Top of LISTED RECORDS
(* ===== verification/Hashing.v ===== *)
(** * Hashes of names and terms

    libs/xapiancommon/hashterm.cc, which shortens long terms by hashing their
    end, and src/jsonxapian/slotname.h and slotname.cc, which number slots by
    hashing their names.  Both compute with [unsigned long], whose width [w]
    depends on the platform. *)

From S2P Require Import Prelude Json.

(** ** Definitions *)

(** [h += (h << 5) + static_cast<unsigned char>( *i)] in [w] bits, from [h = 1]. *)
Definition hash_step (w : N) (h : N) (c : ascii) : N :=
  ((h + (N.shiftl h 5 + ord c)) mod 2 ^ w)%N.
Definition hash_bytes (w : N) (s : string) : N := foldl (hash_step w) 1%N (bytes s).

(** *** hashterm.cc *)

Definition HASH_LEN : N := ((4 * 8 + 5) / 6)%N.

(** [result[j] = ch]. *)
Fixpoint str_set (j : nat) (ch : ascii) (s : string) : option string :=
  match s, j with
  | EmptyString, _ => None
  | String _ s, O => Some (String ch s)
  | String c s, S j => String c <$> str_set j ch s
  end.

(** The [while (h != 0)] loop of [hash_string]. *)
Fixpoint hash_string_loop (fuel : nat) (h : N) (j : nat) (result : string) : res string :=
  if (h =? 0)%N then Ok result
  else match fuel with
  | O => OutOfFuel
  | S fuel =>
      let ch := chr (N.land h 63 + 33) in
      match str_set j ch result with
      | None => throw UndefinedBehaviour
      | Some result => hash_string_loop fuel (N.shiftr h 6) (S j) result
      end
  end.

Definition hash_string (w : N) (s : string) : res string :=
  let h := N.land (hash_bytes w s) 0xffffffff in
  hash_string_loop 6 h 0 (str_repeat (N.to_nat HASH_LEN) " "%char).

Definition hash_long_term (w : N) (term : string) (max_length : N) : res string :=
  if (str_size term <=? max_length)%N then Ok term
  else
    let max_length := if (max_length <? HASH_LEN)%N then 0%N else (max_length - HASH_LEN)%N in
    h ← hash_string w (str_drop (N.to_nat max_length) term);
    Ok (str_take (N.to_nat max_length) term +:+ h).

(** *** slotname.h, slotname.cc *)

Definition max_explicit_slot_num : N := 0x0fffffff.
(** The result is an [unsigned long] converted to the 32 bits of a slot number. *)
Definition hash_slot (w : N) (slotname : string) : N :=
  if (str_size slotname =? 0)%N then BAD_VALUENO
  else wrap32 ((max_explicit_slot_num + 1 + N.land (hash_bytes w slotname) 0xefffffff) mod 2 ^ w).

Record SlotName := mkSlotName { slot_name : string; slot_num : N }.

Definition SlotName_default : SlotName := mkSlotName "" BAD_VALUENO.
Definition SlotName_of_num (slotnum : N) : SlotName := mkSlotName "" (wrap32 slotnum).
Definition SlotName_of_string (w : N) (slotname : string) : SlotName :=
  mkSlotName slotname (hash_slot w slotname).

Definition SlotName_of_json (w : N) (value : json) : res SlotName :=
  if isNull value then Ok (mkSlotName "" BAD_VALUENO)
  else if isIntegral value then
    if lt_Int value 0 then throw (InvalidValueError "Value for slot number was negative")
    else if gt_UInt64 value 0xffffffff
    then throw (InvalidValueError ("Value for slot number was larger than maximum allowed ("
           +:+ valueToString 0xffffffff +:+ ")"))
    else num ← asUInt value; Ok (mkSlotName "" num)
  else if isString value then
    name ← asString value; Ok (mkSlotName name (hash_slot w name))
  else throw (InvalidValueError "Value for slot number was not an integer or a string.").

Definition SlotName_to_json (value : json) (slotname : string) (s : SlotName) : json :=
  if (str_size (slot_name s) =? 0)%N then
    if (slot_num s =? BAD_VALUENO)%N then value
    else json_set value slotname (JUInt (slot_num s))
  else json_set value slotname (jstr (slot_name s)).

Definition SlotName_get (s : SlotName) : N := slot_num s.

(** ** The hash does not depend on the width of a word *)

Lemma pow_divide a b : (a <= b)%N → (2 ^ a | 2 ^ b)%N.
Proof. intros H. exists (2 ^ (b - a))%N. rewrite <-N.pow_add_r. f_equal. lia. Qed.

Lemma mod_mod_pow x a b : (a <= b)%N → ((x mod 2 ^ b) mod 2 ^ a = x mod 2 ^ a)%N.
Proof.
  intros H. destruct (pow_divide a b H) as [k Hk].
  rewrite (N.Div0.div_mod x (2 ^ b)) at 2. rewrite Hk at 2.
  replace (k * 2 ^ a * (x / 2 ^ b))%N with (k * (x / 2 ^ b) * 2 ^ a)%N by lia.
  by rewrite N.add_comm, N.Div0.mod_add.
Qed.

Lemma hash_step_mod w h h' c :
  (32 <= w)%N → (h mod 2 ^ 32 = h' mod 2 ^ 32)%N →
  (hash_step w h c mod 2 ^ 32 = hash_step 32 h' c mod 2 ^ 32)%N.
Proof.
  intros Hw Hh. unfold hash_step. rewrite !mod_mod_pow by lia. rewrite !N.shiftl_mul_pow2.
  replace (h + (h * 2 ^ 5 + ord c))%N with (33 * h + ord c)%N by lia.
  replace (h' + (h' * 2 ^ 5 + ord c))%N with (33 * h' + ord c)%N by lia.
  rewrite (N.Div0.add_mod (33 * h)), (N.Div0.add_mod (33 * h')).
  by rewrite (N.Div0.mul_mod 33 h), (N.Div0.mul_mod 33 h'), Hh.
Qed.

Lemma hash_bytes_mod w s : (32 <= w)%N → (hash_bytes w s mod 2 ^ 32 = hash_bytes 32 s mod 2 ^ 32)%N.
Proof.
  intros Hw. unfold hash_bytes.
  assert (H : ∀ l h h', (h mod 2 ^ 32 = h' mod 2 ^ 32)%N →
    (foldl (hash_step w) h l mod 2 ^ 32 = foldl (hash_step 32) h' l mod 2 ^ 32)%N); [|by apply H].
  induction l as [|c l IH]; intros h h' Hh; [done|]. apply IH. by apply hash_step_mod.
Qed.

(** A mask of the low 32 bits only sees those bits. *)
Lemma land_low h m k : (m < 2 ^ k)%N → N.land h m = N.land (h mod 2 ^ k) m.
Proof.
  intros Hm. apply N.bits_inj. intros i. rewrite !N.land_spec.
  destruct (N.lt_ge_cases i k) as [Hi|Hi].
  - by rewrite N.mod_pow2_bits_low.
  - destruct (N.eq_dec m 0) as [->|Hz]; [by rewrite !N.bits_0, !andb_false_r|].
    rewrite (N.bits_above_log2 m i), !andb_false_r; [done|].
    apply N.log2_lt_pow2; [lia|]. eapply N.lt_le_trans; [exact Hm|]. by apply N.pow_le_mono_r.
Qed.

Lemma land_hash w s m : (32 <= w)%N → (m < 2 ^ 32)%N →
  N.land (hash_bytes w s) m = N.land (hash_bytes 32 s) m.
Proof.
  intros Hw Hm. rewrite (land_low (hash_bytes w s) m 32), (land_low (hash_bytes 32 s) m 32) by done.
  by rewrite hash_bytes_mod.
Qed.

Lemma land_le a m : (N.land a m <= m)%N.
Proof.
  apply N.ldiff_le, N.bits_inj. intros i. rewrite N.ldiff_spec, N.land_spec, N.bits_0.
  by destruct (N.testbit a i), (N.testbit m i).
Qed.

(** ** Hashed terms *)

Lemma str_set_ok j ch s : j < String.length s →
  ∃ s', str_set j ch s = Some s' ∧ String.length s' = String.length s ∧
        (∀ P : ascii → Prop, P ch → Forall P (bytes s) → Forall P (bytes s')).
Proof.
  revert j. induction s as [|c s IH]; intros j Hj; cbn in Hj; [lia|]. destruct j as [|j]; cbn.
  - eexists. split_and!; [done..|]. intros P Hch Hs. apply Forall_cons in Hs as [_ Hs].
    by constructor.
  - destruct (IH j ltac:(lia)) as (s' & -> & Hlen & Hall). cbn. eexists. split_and!; [done|cbn; lia|].
    intros P Hch Hs. apply Forall_cons in Hs as [Hc Hs]. constructor; [done|]. by apply Hall.
Qed.

(** The characters of a hash are printable. *)
Definition hash_char (c : ascii) : Prop := (32 <= ord c <= 96)%N.

Lemma hash_string_loop_ok k : ∀ h j r,
  (h < 2 ^ (6 * N.of_nat k))%N → j + k = String.length r → Forall hash_char (bytes r) →
  ∃ r', hash_string_loop k h j r = Ok r' ∧ String.length r' = String.length r ∧
        Forall hash_char (bytes r').
Proof.
  induction k as [|k IH]; intros h j r Hh Hj Hr; cbn [hash_string_loop].
  - change (2 ^ (6 * N.of_nat 0))%N with 1%N in Hh.
    destruct (N.eqb_spec h 0); [eauto|lia].
  - destruct (N.eqb_spec h 0); [eauto|].
    destruct (str_set_ok j (chr (N.land h 63 + 33)) r ltac:(lia)) as (r1 & -> & Hlen & Hall).
    destruct (IH (N.shiftr h 6) (S j) r1) as (r' & -> & Hl & Hc).
    + rewrite N.shiftr_div_pow2. apply N.Div0.div_lt_upper_bound. rewrite <-N.pow_add_r.
      by replace (6 + 6 * N.of_nat k)%N with (6 * N.of_nat (S k))%N by lia.
    + lia.
    + apply Hall; [|done]. pose proof (land_le h 63). unfold hash_char. rewrite ord_chr by lia. lia.
    + exists r'. split_and!; [done|congruence|done].
Qed.

Lemma hash_string_ok w s : (32 <= w)%N →
  ∃ r, hash_string w s = Ok r ∧ str_size r = HASH_LEN ∧ Forall hash_char (bytes r) ∧
       hash_string 32 s = Ok r.
Proof.
  intros Hw. unfold hash_string. rewrite (land_hash w s 0xffffffff) by (done || lia).
  destruct (hash_string_loop_ok 6 (N.land (hash_bytes 32 s) 0xffffffff) 0
    (str_repeat (N.to_nat HASH_LEN) " "%char)) as (r & Hok & Hlen & Hc).
  - eapply N.le_lt_trans; [apply land_le|]. reflexivity.
  - reflexivity.
  - repeat constructor; vm_compute; discriminate.
  - exists r. unfold str_size. rewrite Hlen. done.
Qed.

Lemma str_take_take_app n s t : n ≤ String.length s → str_take n (str_take n s +:+ t) = str_take n s.
Proof.
  intros H. rewrite <-(str_take_app (str_take n s) t) at 2. rewrite str_take_length.
  by rewrite Nat.min_l.
Qed.

(** Shortening long terms.  A term within the limit is kept; a longer one
    becomes its first [max_length - 6] bytes and a six-character printable hash of
    the rest, so the result has exactly [max_length] bytes when the limit leaves
    room for the hash -- and six bytes, above the limit, when it does not.  The
    loop ends within the six characters and the result is the same on every
    platform. *)
Theorem hash_long_term_spec w term max_length : (32 <= w)%N →
  ∃ r, hash_long_term w term max_length = Ok r ∧ hash_long_term 32 term max_length = Ok r ∧
    (str_size term <= max_length → r = term)%N ∧
    (max_length < str_size term →
       str_size r = N.max max_length HASH_LEN ∧
       ∃ h, r = str_take (N.to_nat (max_length - HASH_LEN)) term +:+ h ∧
            str_size h = HASH_LEN ∧ Forall hash_char (bytes h))%N.
Proof.
  intros Hw. unfold hash_long_term.
  destruct (N.leb_spec (str_size term) max_length) as [Hle|Hgt].
  { exists term. split_and!; [done..|]. lia. }
  set (k := if (max_length <? HASH_LEN)%N then 0%N else (max_length - HASH_LEN)%N).
  assert (Hk : k = (max_length - HASH_LEN)%N).
  { unfold k. destruct (N.ltb_spec max_length HASH_LEN); lia. }
  destruct (hash_string_ok w (str_drop (N.to_nat k) term) Hw) as (h & Hh & Hlen & Hc & Hh32).
  rewrite Hh, Hh32. cbn [mbind res_bind]. eexists. split_and!; [done..|lia|].
  intros _. split; [|exists h; by rewrite Hk].
  rewrite str_size_app, Hlen. unfold str_size at 1. rewrite str_take_length.
  unfold str_size in Hgt. rewrite Hk. change HASH_LEN with 6%N. lia.
Qed.

Lemma hash_long_term_spec_witness :
  (32 <= 64)%N ∧
  ∃ r, hash_long_term 64 "a long term" 8 = Ok r ∧ hash_long_term 32 "a long term" 8 = Ok r ∧
    (str_size "a long term" <= 8 → r = "a long term")%N ∧
    (8 < str_size "a long term" →
       str_size r = N.max 8 HASH_LEN ∧
       ∃ h, r = str_take (N.to_nat (8 - HASH_LEN)) "a long term" +:+ h ∧
            str_size h = HASH_LEN ∧ Forall hash_char (bytes h))%N.
Proof.
  assert (H : (32 <= 64)%N) by lia.
  exact (conj H (hash_long_term_spec 64 "a long term" 8 H)).
Defined.

(** ** Slot numbers *)

Lemma hash_slot_eq w s : (32 <= w)%N → (str_size s ≠ 0)%N →
  hash_slot w s = (2 ^ 28 + N.land (hash_bytes 32 s) 0xefffffff)%N.
Proof.
  intros Hw Hs. unfold hash_slot. destruct (N.eqb_spec (str_size s) 0); [done|].
  rewrite (land_hash w s 0xefffffff) by (done || lia).
  pose proof (land_le (hash_bytes 32 s) 0xefffffff) as Hle.
  assert (Hb : (2 ^ 28 + N.land (hash_bytes 32 s) 0xefffffff < 2 ^ 32)%N)
    by (eapply N.le_lt_trans; [apply N.add_le_mono_l; exact Hle|]; reflexivity).
  change (max_explicit_slot_num + 1)%N with (2 ^ 28)%N. unfold wrap32.
  rewrite mod_mod_pow by done. by apply N.mod_small.
Qed.

(** Slot numbers from names.  The number of a named slot is the same on every
    platform, always has bit 28 set and so lies above every explicit slot number
    up to [max_explicit_slot_num], and fits a slot number; an empty name is no
    slot.  (Nothing keeps a hash from being [BAD_VALUENO].) *)
Theorem hash_slot_range w s : (32 <= w)%N →
  hash_slot w s = hash_slot 32 s ∧
  (str_size s = 0 → hash_slot w s = BAD_VALUENO)%N ∧
  (str_size s ≠ 0 → max_explicit_slot_num < hash_slot w s <= BAD_VALUENO ∧
                    N.testbit (hash_slot w s) 28 = true)%N.
Proof.
  intros Hw. destruct (N.eq_dec (str_size s) 0) as [Hz|Hz].
  { unfold hash_slot. rewrite Hz. done. }
  rewrite !hash_slot_eq by (done || lia). split; [done|]. split; [done|]. intros _.
  pose proof (land_le (hash_bytes 32 s) 0xefffffff) as Hle. split.
  - unfold max_explicit_slot_num, BAD_VALUENO. change (2 ^ 28)%N with 0x10000000%N. lia.
  - assert (Hl : N.land (2 ^ 28) (N.land (hash_bytes 32 s) 0xefffffff) = 0%N).
    { rewrite (N.land_comm (hash_bytes 32 s)), N.land_assoc. done. }
    rewrite N.add_nocarry_lxor, N.lxor_spec, N.land_spec by done.
    change (N.testbit 0xefffffff 28) with false. by rewrite andb_false_r.
Qed.

Lemma hash_slot_range_witness :
  (32 <= 64)%N ∧ hash_slot 64 "title" = hash_slot 32 "title" ∧
  (str_size "title" = 0 → hash_slot 64 "title" = BAD_VALUENO)%N ∧
  (str_size "title" ≠ 0 → max_explicit_slot_num < hash_slot 64 "title" <= BAD_VALUENO ∧
                    N.testbit (hash_slot 64 "title") 28 = true)%N.
Proof.
  assert (H : (32 <= 64)%N) by lia. exact (conj H (hash_slot_range 64 "title" H)).
Defined.

(** The slots the constructors make. *)
Definition slot_wf (w : N) (s : SlotName) : Prop :=
  if decide (slot_name s = "") then (slot_num s <= BAD_VALUENO)%N
  else slot_num s = hash_slot w (slot_name s).

(** Configuration round trip.  Writing a slot into an object that has no
    member of that name, and reading the member back, gives the same slot: an
    absent one, an explicit number or a name with its hash. *)
Theorem slotname_json_roundtrip w s m key :
  slot_wf w s → c_str (slot_name s) = slot_name s → obj_find (c_str key) m = None →
  ∃ v, json_index (SlotName_to_json (JObj m) key s) key = Ok v ∧ SlotName_of_json w v = Ok s.
Proof.
  intros Hwf Hc Hm. destruct s as [name num]. unfold slot_wf, SlotName_to_json in *.
  cbn [slot_name slot_num] in *.
  assert (Hset : ∀ x, json_index (json_set (JObj m) key x) key = Ok x).
  { intros x. unfold json_index, json_get, json_member. cbn. rewrite obj_find_set.
    by rewrite decide_True. }
  destruct name as [|c name].
  - change (str_size "" =? 0)%N with true. destruct (N.eqb_spec num BAD_VALUENO) as [->|Hne].
    + eexists. unfold json_index, json_get, json_member. rewrite Hm. done.
    + exists (JUInt num). split; [apply Hset|]. rewrite decide_True in Hwf by done.
      unfold SlotName_of_json. cbn. unfold BAD_VALUENO in *.
      destruct (N.ltb_spec 0xffffffff num); [lia|]. unfold asUInt.
      unfold maxUInt. destruct (Z.ltb_spec 4294967295 (Z.of_N num)); [lia|done].
  - rewrite decide_False in Hwf by done. exists (jstr (String c name)). split; [apply Hset|].
    unfold jstr. rewrite Hc. cbn. by rewrite Hwf.
Qed.

Lemma slotname_json_roundtrip_witness :
  slot_wf 64 (SlotName_of_string 64 "title") ∧
  c_str "title" = "title" ∧ obj_find (c_str "slot") [] = None ∧
  ∃ v, json_index (SlotName_to_json (JObj []) "slot" (SlotName_of_string 64 "title")) "slot" = Ok v ∧
       SlotName_of_json 64 v = Ok (SlotName_of_string 64 "title").
Proof.
  assert (H : slot_wf 64 (SlotName_of_string 64 "title")) by reflexivity.
  exact (conj H (conj eq_refl (conj eq_refl
    (slotname_json_roundtrip 64 (SlotName_of_string 64 "title") [] "slot" H eq_refl eq_refl)))).
Defined.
Bottom of LISTED RECORDS
* THE TASK
Copy whichever lines above contain the string "that".

* WORKED SOLUTION
(** Configuration round trip.  Writing a slot into an object that has no
    member of that name, and reading the member back, gives the same slot: an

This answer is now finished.